Perhaps another reason that Alzheimer’s disease is such a hard nut to crack is that the brain is an extraordinarily complicated organ, arguably far more complex than the heart. The heart, after all, is basically a pump. An ingenious pump fed by a system of blood vessels and operated by an electrical mechanism, and one that has proved far more complicated than was initially assumed, but nonetheless simple by comparison with the brain. Because the brain is such a remarkable organ and because Alzheimer’s disease strikes its most elusive function, cognition, it is not entirely surprising that treating this disorder has proved so challenging.

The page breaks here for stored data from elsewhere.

Lemma ServeHTTP_forwarded_for_first_witness :
  (HeaderGet req_xff (ipHeaderOverride (NewHandler set_10_8 "blocklist" true)) =
     HeaderGet (request_with [("X-Real-IP", "198.51.100.7");
                              ("X-Forwarded-For", "10.1.2.3, 198.51.100.7")] "203.0.113.5:80")
       (ipHeaderOverride (NewHandler set_10_8 "blocklist" true)) /\
   HeaderGet req_xff "X-Forwarded-For" <> "" /\
   HeaderGet req_xff "X-Forwarded-For" =
     HeaderGet (request_with [("X-Real-IP", "198.51.100.7");
                              ("X-Forwarded-For", "10.1.2.3, 198.51.100.7")] "203.0.113.5:80")
       "X-Forwarded-For") /\
  ((ipHeaderOverride (NewHandler set_10_8 "blocklist" true) = "" \/
    HeaderGet req_xff (ipHeaderOverride (NewHandler set_10_8 "blocklist" true)) = "") ->
   extractClientIP TrimSpaceASCII SplitHostPort4 (NewHandler set_10_8 "blocklist" true) req_xff =
     TrimSpaceASCII (split_comma_first (HeaderGet req_xff "X-Forwarded-For"))) /\
  ServeHTTP ParseIPv4 TrimSpaceASCII SplitHostPort4 (NewHandler set_10_8 "blocklist" true) req_xff =
  ServeHTTP ParseIPv4 TrimSpaceASCII SplitHostPort4 (NewHandler set_10_8 "blocklist" true)
    (request_with [("X-Real-IP", "198.51.100.7");
                   ("X-Forwarded-For", "10.1.2.3, 198.51.100.7")] "203.0.113.5:80").
Proof.
  assert (H1 : HeaderGet req_xff (ipHeaderOverride (NewHandler set_10_8 "blocklist" true)) =
     HeaderGet (request_with [("X-Real-IP", "198.51.100.7");
                              ("X-Forwarded-For", "10.1.2.3, 198.51.100.7")] "203.0.113.5:80")
       (ipHeaderOverride (NewHandler set_10_8 "blocklist" true))) by (vm_compute; reflexivity).
  assert (H2 : HeaderGet req_xff "X-Forwarded-For" <> "")
    by (apply String.eqb_neq; vm_compute; reflexivity).
  assert (H3 : HeaderGet req_xff "X-Forwarded-For" =
     HeaderGet (request_with [("X-Real-IP", "198.51.100.7");
                              ("X-Forwarded-For", "10.1.2.3, 198.51.100.7")] "203.0.113.5:80")
       "X-Forwarded-For") by (vm_compute; reflexivity).
  split; [exact (conj H1 (conj H2 H3))|].
  exact (ServeHTTP_forwarded_for_first ParseIPv4 TrimSpaceASCII SplitHostPort4
           (NewHandler set_10_8 "blocklist" true) req_xff _ H1 H2 H3).
Defined.
(** The lines a text file gives in text mode with the default newline
    handling: CR LF and CR are read as LF, and every line keeps its LF. *)
Fixpoint readlines_go (cur : str) (s : str) : list str :=
  match s with
  | [] => match cur with [] => [] | _ => [rev cur] end
  | c :: s' =>
      if ord c =? 13 then
        rev (chr 10 :: cur) ::
          match s' with
          | d :: s'' => if ord d =? 10 then readlines_go [] s'' else readlines_go [] s'
          | [] => readlines_go [] s'
          end
      else if ord c =? 10 then rev (chr 10 :: cur) :: readlines_go [] s'
      else readlines_go (c :: cur) s'
  end.

Definition readlines (s : str) : list str := readlines_go [] s.

(** The white space [int] allows around a number: TAB..CR, space, NEL and
    NBSP (not FS..US, which [str.strip] takes off). *)
Definition int_space (c : ascii) : bool :=
  in_range 9 13 c || (ord c =? 32) || (ord c =? 133) || (ord c =? 160).

Fixpoint int_lstrip (s : str) : str :=
  match s with
  | c :: s' => if int_space c then int_lstrip s' else s
  | [] => []
  end.

(** The digits of a number with single underscores between them: the value
    read so far, the number of digits, and whether an underscore may come. *)
Fixpoint int_digits (acc : N) (count : nat) (after_digit : bool) (s : str)
  : option (N * nat) :=
  match s with
  | [] => if after_digit then Some (acc, count) else None
  | c :: s' =>
      if in_range 48 57 c then int_digits (10 * acc + (ord c - 48)) (S count) true s'
      else if (ord c =? 95) && after_digit then int_digits acc count false s'
      else None
  end.

(** [int(s)]; [None] stands for the [ValueError].  [max_str_digits] is
    [sys.get_int_max_str_digits()], 0 for no limit.  Among the characters of
    [str] here (U+0000..U+00FF) the decimal digits are 0..9 alone; the
    decimal digits of other scripts, which [int] reads as well, lie beyond
    them and are not covered. *)
Definition int (max_str_digits : nat) (s : str) : option Z :=
  let t := rev (int_lstrip (rev (int_lstrip s))) in
  let '(negative, body) :=
    match t with
    | c :: t' =>
        if ord c =? 45 then (true, t')
        else if ord c =? 43 then (false, t')
        else (false, t)
    | [] => (false, t)
    end in
  match int_digits 0 0 false body with
  | None => None
  | Some (n, count) =>
      if negb (max_str_digits =? 0)%nat && (max_str_digits <? count)%nat then None
      else Some (if negative then (- Z.of_N n)%Z else Z.of_N n)
  end.

End Py.

(** ** [src/solver/solver.py] *)

Module Solver.
Import Py.

(** [ASCII_RE.fullmatch(w)] for [ASCII_RE = re.compile(r"^[a-z]+$")]: the
    whole of [w] is one or more letters a..z. *)
Definition ASCII_RE_fullmatch (w : str) : bool :=
  match w with
  | [] => false
  | _ :: _ => forallb is_az w
  end.

(** [load_base_words] once the file is read: [lines] is the list of lines
    the loop of the function walks over. *)
Definition load_base_words (lines : list str) : list str :=
  let words : gset str :=
    foldl (λ (words : gset str) line,
             let w := lower (strip (split_first "/" line)) in
             if ASCII_RE_fullmatch w then {[ w ]} ∪ words else words)
          ∅ lines in
  sorted str_lt id (elements words).

Inductive exn : Type :=
| ValueError (msg : string).

Record result : Type := {
  valid_words : list str;
  pangrams_7_exact : list str;
  longest_words : list str;
  max_len : nat
}.

(** The comparison [<] of two keys [(-len(x), x)]: a tuple comparison. *)
Definition key_lt (a b : Z * str) : bool :=
  if (a.1 =? b.1)%Z then str_lt a.2 b.2 else (a.1 <? b.1)%Z.

Definition len_key (x : str) : Z * str := (- Z.of_nat (length x), x)%Z.

(** One round of the loop over the candidates; the state is the pair of
    the lists [valid] and [pangrams]. *)
Definition step (mandatory : str) (allowed_set : gset ascii)
    (allowed_counter : gmap ascii nat)
    (st : list str * list str) (w : str) : list str * list str :=
  let w := lower (strip w) in
  match w with
  | [] => st
  | _ :: _ =>
      if negb (ASCII_RE_fullmatch w) then st
      else if negb (contains mandatory w) then st
      else if bool_decide (list_to_set w ∖ allowed_set ≠ (∅ : gset ascii)) then st
      else
        (st.1 ++ [w],
         if bool_decide (length w = 7%nat) && bool_decide (Counter w = allowed_counter)
         then st.2 ++ [w] else st.2)
  end.

Definition solve_candidates (allowed mandatory : str) (candidates : list str)
  : exn + result :=
  let allowed := strip (lower allowed) in
  let mandatory := strip (lower mandatory) in
  if negb (bool_decide (length allowed = 7%nat))
     || negb (bool_decide (size (list_to_set allowed : gset ascii) = 7%nat))
     || negb (ASCII_RE_fullmatch allowed)
  then inl (ValueError "allowed must be exactly 7 distinct letters (a-z)")
  else if negb (bool_decide (length mandatory = 1%nat))
          || negb (ASCII_RE_fullmatch mandatory)
  then inl (ValueError "mandatory must be exactly one a-z letter")
  else if negb (contains mandatory allowed)
  then inl (ValueError "mandatory letter must be among allowed letters")
  else
    let allowed_set : gset ascii := list_to_set allowed in
    let allowed_counter := Counter allowed in
    let st := foldl (step mandatory allowed_set allowed_counter) ([], []) candidates in
    let valid := sorted key_lt len_key (elements (list_to_set st.1 : gset str)) in
    let pangrams := sorted str_lt id (elements (list_to_set st.2 : gset str)) in
    let max_len := match valid with w :: _ => length w | [] => 0%nat end in
    let longest := filter (λ w, length w = max_len) valid in
    inr {| valid_words := valid;
           pangrams_7_exact := pangrams;
           longest_words := longest;
           max_len := max_len |}.

(** The lines [load_base_words] walks over when an encoding has decoded the
    file to [text]: the first line is left out when, stripped, it is a
    number. *)
Definition decoded_lines (text : str) : list str :=
  let all := readlines text in
  let first := match all with x :: _ => x | [] => [] end in
  let rest := match all with _ :: l => l | [] => [] end in
  if isdigit (strip first) then rest else first :: rest.
(** [DiffList.__init__(values, docstring)] *)
Definition DiffList_init (values : list obj) (docstring : option string)
  : result obj :=
  let cr := Coreference None None in
  (dl_list <--
     match values with
     | _ :: _ =>
         tmplist <-- ConsList_init values cr None ;;;
         match _avm tmplist with
         | Some src => Ok (AVM (Some (dict_update [] src)) None)
         | None => Raise (TypeError "'NoneType' object is not iterable")
         end
     | [] => Conjunction_init [cr]
     end ;;;
   dl_last <-- Conjunction_init [cr] ;;;
   let featvals := [(DIFF_LIST_LIST, dl_list); (DIFF_LIST_LAST, dl_last)] in
   avm <-- FeatureStructure_init AVM_default featvals ;;;
   Ok (DiffList avm docstring))%py.

(** [DiffList.values] *)
Definition DiffList_values (self : obj) : result (list obj) :=
  (lst <-- py_get self "LIST" ;;;
   items <-- _collect_list_items (S (obj_depth lst)) lst ;;;
   Ok (map snd items))%py.

(** ** Shapes of list structures, used to state what the constructors build *)

(** [REST], [REST.REST], ...: the path of the [n]-th tail. *)
Fixpoint rest_path (n : nat) : string :=
  match n with
  | 0 => ""
  | 1 => LIST_TAIL
  | S n' => LIST_TAIL ++ "." ++ rest_path n'
  end.

(** [FIRST = v1, REST = [ FIRST = v2, REST = ... [ FIRST = vn, REST = [ tail ] ] ] ]];
    with no value it is [tail] itself. *)
Fixpoint list_chain (vs : list obj) (tail : list (string * obj))
  : list (string * obj) :=
  match vs with
  | [] => tail
  | v :: vs' =>
      [(LIST_HEAD, v); (LIST_TAIL, AVM (Some (list_chain vs' tail)) None)]
  end.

The message is not that we should give up. But it is that there’s no cure around the corner. The most effective strategy to date is to decrease the likelihood of developing Alzheimer’s through a combination of smoking cessation, treatment of high blood pressure, and treatment (or prevention) of diabetes—a strategy developed for the prevention of cardiac disease and incidentally found to help stave off dementia. And in the mean time, as scientists continue to struggle to understand the pathogenesis of Alzheimer’s and devise new strategies for intervening in the relentless progression of this dread disease, we must continue to find better ways to support people who are afflicted, allowing them to find as much meaning and satisfaction as possible in their lives.

This is the last post on “Life in the End Zone” in 2016. See you next year!